RY : C’est vrai que quand on a commencé il y avait sur Booking.com 40 à 45 établissements cinq étoiles à tout casser à Paris. Aujourd’hui on doit être à peu près à 110-115 établissements, et il doit y avoir une vingtaine de cinq étoiles qui doivent ouvrir dans les deux années à venir. Donc c’est vrai que la concurrence n’est plus du tout la même. D’où l’importance pour nous de faire des produits de ce type, qui ont beaucoup de sujets de communication pour se démarquer. C’est primordial. De plus cela nous permet d’avoir un personnel à l’échelle des projets concrets. Et derrière tout cela, il y a la finance. C’est très important. Nous avons comme tout le monde des obligations de retour. Tout cela se fait au sourcing des opérations et au prix de revient. Nous savons tous, à peu près, les valeurs des actifs une fois sortis, à termes, au prix à la clé en fonction de l’EBE et autres. Donc nous sommes sur des projets financiers relativement importants, notamment liés à la propriété murs & fonds. Nous avons la chance d’avoir une énorme liberté d’action, et le Sinner c’est un petit cas d’école. On connait tous le Marais, le petit Paris, l’hyper-centre. Il n’y a pas de surface, les retails cherchent tous des surfaces. Nous avons réussi à acheter 3000 m² dans le Marais, ce qui est gigantesque.

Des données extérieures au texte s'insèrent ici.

(* ===== verification/Supervisor.v ===== *)
(** * The durable task supervisor

    Models [DurableSupervisor] of [crates/agent/src/lib.rs]: construction and
    crash recovery, scheduling, every task transition, the effect receipts that
    make consequential work at-most-once, and delegation checks.  A method with
    [&mut self] is a run of the state-and-error monad of [Prelude]. *)

From stdpp Require Import base gmap strings list relations sorting pretty.
From S2P Require Import Prelude TaskGraph.

(** ** State *)

Record EffectReceipt : Type := mkEffectReceipt {
  er_idempotency_key : string;
  er_task_id : Uuid;
  er_effect_fingerprint : string;
  er_verified : bool;
  er_completed_at : DateTime;
}.

Record SupervisorSnapshot : Type := mkSupervisorSnapshot {
  ss_schema_version : N;
  ss_graph : TaskGraph;
  ss_receipts : gmap string EffectReceipt;
  ss_running_order : list Uuid;
  ss_elapsed_virtual_seconds : N;
}.

Inductive ScheduleDecision : Type :=
  | Start (task_id : Uuid) (attempt : N)
  | WaitForDependencies (task_id : Uuid)
  | WaitForApproval (task_id : Uuid) (reason : string)
  | AlreadyCompleted (task_id : Uuid).

Record DurableSupervisor : Type := mkDurableSupervisor {
  ds_snapshot : SupervisorSnapshot;
  ds_maximum_parallelism : nat;
  ds_maximum_delegation_depth : nat;
}.

Definition ds_tasks (s : DurableSupervisor) : gmap Uuid Task :=
  tg_tasks (ss_graph (ds_snapshot s)).
Definition ds_edges (s : DurableSupervisor) : list (Uuid * Uuid) :=
  tg_edges (ss_graph (ds_snapshot s)).
Definition ds_receipts (s : DurableSupervisor) : gmap string EffectReceipt :=
  ss_receipts (ds_snapshot s).
Definition ds_running (s : DurableSupervisor) : list Uuid := ss_running_order (ds_snapshot s).

(** Assignments to the mutable fields of a task. *)
Definition set_status (st : WorkStatus) (t : Task) : Task :=
  mkTask (t_id t) (t_goal_id t) (t_parent_task_id t) (t_title t) (t_assigned_agent t)
    (t_workspace t) (t_browser_profile t) (t_tool_scopes t) (t_risk t) (t_execution_zone t)
    (t_max_attempts t) (t_attempt t) (t_idempotency_key t) (t_checkpoint_id t) st
    (t_progress t) (t_output t).
Definition set_attempt (n : N) (t : Task) : Task :=
  mkTask (t_id t) (t_goal_id t) (t_parent_task_id t) (t_title t) (t_assigned_agent t)
    (t_workspace t) (t_browser_profile t) (t_tool_scopes t) (t_risk t) (t_execution_zone t)
    (t_max_attempts t) n (t_idempotency_key t) (t_checkpoint_id t) (t_status t)
    (t_progress t) (t_output t).
Definition set_checkpoint (c : option string) (t : Task) : Task :=
  mkTask (t_id t) (t_goal_id t) (t_parent_task_id t) (t_title t) (t_assigned_agent t)
    (t_workspace t) (t_browser_profile t) (t_tool_scopes t) (t_risk t) (t_execution_zone t)
    (t_max_attempts t) (t_attempt t) (t_idempotency_key t) c (t_status t)
    (t_progress t) (t_output t).
Definition set_progress (p : N) (t : Task) : Task :=
  mkTask (t_id t) (t_goal_id t) (t_parent_task_id t) (t_title t) (t_assigned_agent t)
    (t_workspace t) (t_browser_profile t) (t_tool_scopes t) (t_risk t) (t_execution_zone t)
    (t_max_attempts t) (t_attempt t) (t_idempotency_key t) (t_checkpoint_id t) (t_status t)
    p (t_output t).
Definition set_output (o : option Value) (t : Task) : Task :=
  mkTask (t_id t) (t_goal_id t) (t_parent_task_id t) (t_title t) (t_assigned_agent t)
    (t_workspace t) (t_browser_profile t) (t_tool_scopes t) (t_risk t) (t_execution_zone t)
    (t_max_attempts t) (t_attempt t) (t_idempotency_key t) (t_checkpoint_id t) (t_status t)
    (t_progress t) o.

(** Assignments to the fields of the supervisor. *)
Definition upd_snapshot (tasks : gmap Uuid Task → gmap Uuid Task)
    (receipts : gmap string EffectReceipt → gmap string EffectReceipt)
    (running : list Uuid → list Uuid) (s : DurableSupervisor) : DurableSupervisor :=
  let n := ds_snapshot s in
  let g := ss_graph n in
  mkDurableSupervisor
    (mkSupervisorSnapshot (ss_schema_version n)
       (mkTaskGraph (tg_goal_id g) (tg_revision g) (tasks (tg_tasks g)) (tg_edges g))
       (receipts (ss_receipts n)) (running (ss_running_order n)) (ss_elapsed_virtual_seconds n))
    (ds_maximum_parallelism s) (ds_maximum_delegation_depth s).

Definition SM : Type → Type := M DurableSupervisor PlanError.

(** [self.snapshot.graph.tasks.get_mut(&id).ok_or(MissingTask(id))?] *)
Definition task_of (id : Uuid) : SM Task :=
  s ← get; ok_or (ds_tasks s !! id) (MissingTask id).
Definition put_task (id : Uuid) (t : Task) : SM () :=
  modify (upd_snapshot <[id:=t]> (λ r, r) (λ l, l)).
(** [self.snapshot.running_order.retain(|other| *other != id)] *)
Definition unlist (id : Uuid) : SM () :=
  modify (upd_snapshot (λ m, m) (λ r, r) (filter (.≠ id))).
Definition enlist (id : Uuid) : SM () :=
  modify (upd_snapshot (λ m, m) (λ r, r) (λ l, l ++ [id])).

(** ** Classification *)

Definition is_consequential (t : Task) : bool :=
  bool_decide (t_risk t = "consequential") || bool_decide (t_risk t = "irreversible").
Definition retry_safe (t : Task) : bool :=
  negb (is_consequential t) || bool_decide (is_Some (t_idempotency_key t)).
Definition zone_rank (z : ExecutionZone) : N :=
  match z with Isolated => 0 | Workspace => 1 | Desktop => 2 end.

Definition status_is (st : WorkStatus) (t : Task) : bool := bool_decide (t_status t = st).
Definition status_in (l : list WorkStatus) (t : Task) : bool := bool_decide (t_status t ∈ l).

(** ** Construction and recovery *)

Definition check_bounds (parallelism depth : nat) : outcome PlanError () :=
  if negb ((1 <=? parallelism) && (parallelism <=? 8)) then
    Err (InvalidSnapshot "parallelism must be between one and eight")
  else if depth =? 0 then
    Err (InvalidSnapshot "delegation depth must be at least one")
  else Ok ().

Section construction.
Context `{Toposort, UuidText}.

Definition new (graph : TaskGraph) (parallelism depth : nat)
    : outcome PlanError DurableSupervisor :=
  _ ← validate graph;
  _ ← check_bounds parallelism depth;
  Ok (mkDurableSupervisor (mkSupervisorSnapshot 1 graph ∅ [] 0) parallelism depth).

ES : Qui plus est avec une grande surface au rez-de-chaussée, ce qui est très important pour la restauration. Pour nous le nerf de la guerre c’est d’avoir du volume de restauration et du local. Par ailleurs ce bâtiment du Marais qui est atypique, avec cette mezzanine, fait qu’on a pu tout de suite se projeter dans un univers d’insouciance, qui correspond à ce quartier. Mais après chaque quartier fait l’identité de chaque hôtel également. C’est-à-dire que si nous avions eu la même idée du Sinner avenue de l’Opéra, je ne pense pas que nous aurions eu le même résultat. Maintenant l’enjeu c’est de se développer à l’international. C’est un nouvel enjeu. Il va falloir réorganiser différemment.

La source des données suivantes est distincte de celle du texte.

(** When the prefix itself is made of run bytes, skipping overlapping matches
    loses nothing: the run after the earlier match contains the later one. *)
Lemma match_rests_complete fuel prefix f n l :
  length l < fuel → prefix ≠ [] → all f prefix → prefixed_run prefix n f l →
  ∃ rest, rest ∈ match_rests fuel prefix l ∧ n ≤ length (take_while f rest).
Proof.
  intros Hfuel Hne Hpre (a & run & b & -> & Hrun & <-).
  revert a Hfuel. induction fuel as [|fuel IH]; intros a Hfuel; [lia|]. simpl.
  destruct (strip_prefix prefix (a ++ prefix ++ run ++ b)) as [rest|] eqn:Hs.
  - apply strip_prefix_Some in Hs.
    destruct (decide (length a < length prefix)) as [Hshort|Hlong].
    + exists rest. split; [by left|].
      assert (∃ tail, prefix = a ++ tail) as [tail Htail].
      { apply app_eq_inv in Hs as [(k & Hk & _)|(k & Hk & _)]; [|by eauto].
        apply (f_equal length) in Hk. rewrite length_app in Hk. lia. }
      assert (∃ tail', all f tail' ∧ rest = tail' ++ run ++ b) as (tail' & Ht' & ->).
      { assert (prefix ++ rest = a ++ (prefix ++ run ++ b)) as Heq by done.
        rewrite Htail in Heq at 1. rewrite <- app_assoc in Heq. apply app_inv_head in Heq.
        assert (length tail ≤ length prefix) as Hle
          by (apply (f_equal length) in Htail; rewrite length_app in Htail; lia).
        exists (drop (length tail) prefix). split; [by apply Forall_drop|].
        apply (f_equal (drop (length tail))) in Heq.
        rewrite drop_app_length in Heq. rewrite Heq. by rewrite drop_app_le. }
      rewrite app_assoc. etrans; [|apply take_while_app; by apply Forall_app].
      rewrite length_app. lia.
    + assert (∃ a', a = prefix ++ a') as [a' ->].
      { apply app_eq_inv in Hs as [(k & Hk & _)|(k & Hk & _)]; [by eauto|].
        exists []. rewrite app_nil_r. pose proof (f_equal length Hk) as Hl.
        rewrite length_app in Hl. destruct k; [by rewrite app_nil_r in Hk|simpl in Hl; lia]. }
      rewrite <- app_assoc in Hs. apply app_inv_head in Hs. subst rest.
      destruct (IH a') as (rest & Hin & Hlen).
      { destruct prefix; [done|]. rewrite !length_app in *. simpl in *. lia. }
      exists rest. split; [by right|done].
  - destruct a as [|c a].
    { simpl in Hs. exfalso. assert (Some (run ++ b) = None); [|done].
      rewrite <- Hs. symmetry. by apply strip_prefix_Some. }
    simpl. destruct (IH a) as (rest & Hin & Hlen); [simpl in Hfuel; lia|]. eauto.
Qed.
Lemma rollback_preserves_current_state_first_witness :
  ∃ out s', rollback note_vec 5%Z (note_call "new") "before" (note_gateway true, ("new", "old"))
      = (Ok out, s') ∧
    s'.2 = ("old", "new") ∧ gw_egress s'.1 = gw_egress (note_gateway true).
Proof.
  eexists _, _. split; [vm_compute; reflexivity|]. split; [vm_compute; reflexivity|].
  edestruct (rollback_preserves_current_state_first note_vec 5%Z (note_call "new") "before"
    (note_gateway true, ("new", "old"))) as (tool & w1 & raw & w2 & encoded & Hall);
    [vm_compute; reflexivity|].
  destruct Hall as (_ & _ & _ & _ & _ & _ & _ & _ & Hegress & _). exact Hegress.
Defined.

Lemma no_restore_without_rescue_witness :
  ∃ r w', rollback note_vec 5%Z (mkToolCall 1%N 7%N None "note.read" "note" VNull ∅ ∅
            (S754_zero false) false true true) "before" (note_gateway true, ("new", "old"))
      = (r, (note_gateway true, w')) ∧ is_ok r = false.
Proof.
  edestruct (no_restore_without_rescue note_vec 5%Z (mkToolCall 1%N 7%N None "note.read" "note"
    VNull ∅ ∅ (S754_zero false) false true true) "before" (note_gateway true) ("new", "old"))
    as (r & w' & Hrun & Herr & _); [|by eauto].
  intros tool Htool. vm_compute in Htool. discriminate.
Defined.
(** ** Examples *)

(** A hash with the right length that keeps the length of the message. *)
Definition length_hash : Sha256 := {| sha256 m := replicate 31 0%N ++ [N.of_nat (length m)] |}.

Definition mail_connector : ConnectorDeclaration :=
  mkConnectorDeclaration "mail" "https" "oauth" {["keychain://mail/token"]} {["mail.read"; "mail.send"]} false.
Definition mail_pack : PackManifest :=
  mkPackManifest 1%N "pack" "Mail" "1" Communications "Personal Agent" true {["mail"]} [mail_connector]
    {["eval"]} true.
Definition mail_history : list RuntimeOp :=
  [OpInstall mail_pack {["mail"]}; OpBegin 7%N "mail" {["mail.read"]};
   OpComplete (mkConnectorAuthorization "mail" 7%N {["mail.read"]}) {["keychain://mail/token"]} true].
Definition read_mail : ConnectorInvocation := mkConnectorInvocation "mail" "mail.read" CRead "inbox" false false.

Lemma connectors_act_within_consent_witness :
  ∃ b, op_connectors (foldl run_runtime runtime_default mail_history) !! "mail" = Some b ∧
    cb_state b = Enabled ∧ was_authorized mail_history "mail" b.
Proof.
  destruct (@connectors_act_within_consent length_hash nat (λ _ w, (true, S w)) mail_history 0 read_mail
    (Ok (mkConnectorReceipt 1%N "mail" "mail.read" CRead (hex (@sha256 length_hash (byte_vals "inbox"))) true))
    ((foldl run_runtime runtime_default mail_history) <| op_sequence := 1%N |>) 1)
    as (_ & _ & b & _ & _ & Hb & Hen & Hauth & _).
  - vm_compute. reflexivity.
  - left. reflexivity.
  - exists b. split; [exact Hb|]. split; [exact Hen|exact Hauth].
Defined.

Definition example_offer : PairingOffer := mkPairingOffer 5%N (replicate 32 1%N) 100%Z {["chat"; "files"]} "code".
Definition example_proof : PairingProof :=
  @create_pairing_proof length_hash example_offer "phone" (replicate 32 2%N) {["chat"]}.

Lemma pairing_is_exact_witness :
  ∃ o, ({[5%N := example_offer]} : gmap Uuid PairingOffer) !! 5%N = Some o ∧
    {["chat"]} ⊆ po_offered_capabilities o.
Proof.
  destruct (@pairing_is_exact length_hash example_proof 50%Z {[5%N := example_offer]}) as (Hiff & _ & _).
  - intros message. reflexivity.
  - vm_compute. reflexivity.
  - destruct (proj1 (Hiff (@paired length_hash example_offer example_proof 50%Z) ∅)) as (o & Ho & _ & _ & _ & Hsub & _).
    + vm_compute. reflexivity.
    + exists o. split; [exact Ho|exact Hsub].
Defined.

Lemma pairing_round_trip_witness :
  ∃ client, @complete_pairing length_hash example_proof 50%Z {[5%N := example_offer]} =
      (Ok client, base.delete 5%N {[5%N := example_offer]}) ∧ allows client "chat" = true.
Proof.
  destruct (@pairing_round_trip length_hash example_offer "phone" (replicate 32 2%N) {["chat"]} 50%Z
    {[5%N := example_offer]}) as (client & Hrun & _ & Hallows).
  - reflexivity.
  - reflexivity.
  - reflexivity.
  - apply (bool_decide_unpack _). vm_compute. exact I.
  - exists client. split; [exact Hrun|]. apply Hallows. apply (bool_decide_unpack _). vm_compute. exact I.
Defined.

Lemma pairing_transcript_binds_witness :
  "phone" = "phone" ∧ [1%N] = [1%N] ∧ ({["chat"]} : gset string) = {["chat"]}.
Proof.
  apply (pairing_transcript_binds 5%N [] "phone" "phone" [1%N] [1%N] {["chat"]} {["chat"]}).
  - apply (bool_decide_unpack _). vm_compute. exact I.
  - apply (bool_decide_unpack _). vm_compute. exact I.
  - reflexivity.
  - intros c ->%elem_of_singleton. apply (bool_decide_unpack _). vm_compute. exact I.
  - intros c ->%elem_of_singleton. apply (bool_decide_unpack _). vm_compute. exact I.
  - reflexivity.
Defined.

RY : A venir nous avons Madrid, Rome et Venise. Nous cherchons à Milan… On croit énormément à la valeur d’un groupe potentiellement pure européen, prime, très qualitatif. C’est un peu la limite de l’exercice quand on fait nos recherches : on a beaucoup moins de liberté dans les adresses. On est obligés d’être dans l’hyper-centre en termes d’emplacement. Y’a que le Brach ici à Paris qui est un peu isolé, mais c’est parce qu’on connaissait le quartier. Donc ça limite dans l’exercice et le développement, mais logiquement on doit aussi s’y retrouver dans la valeur.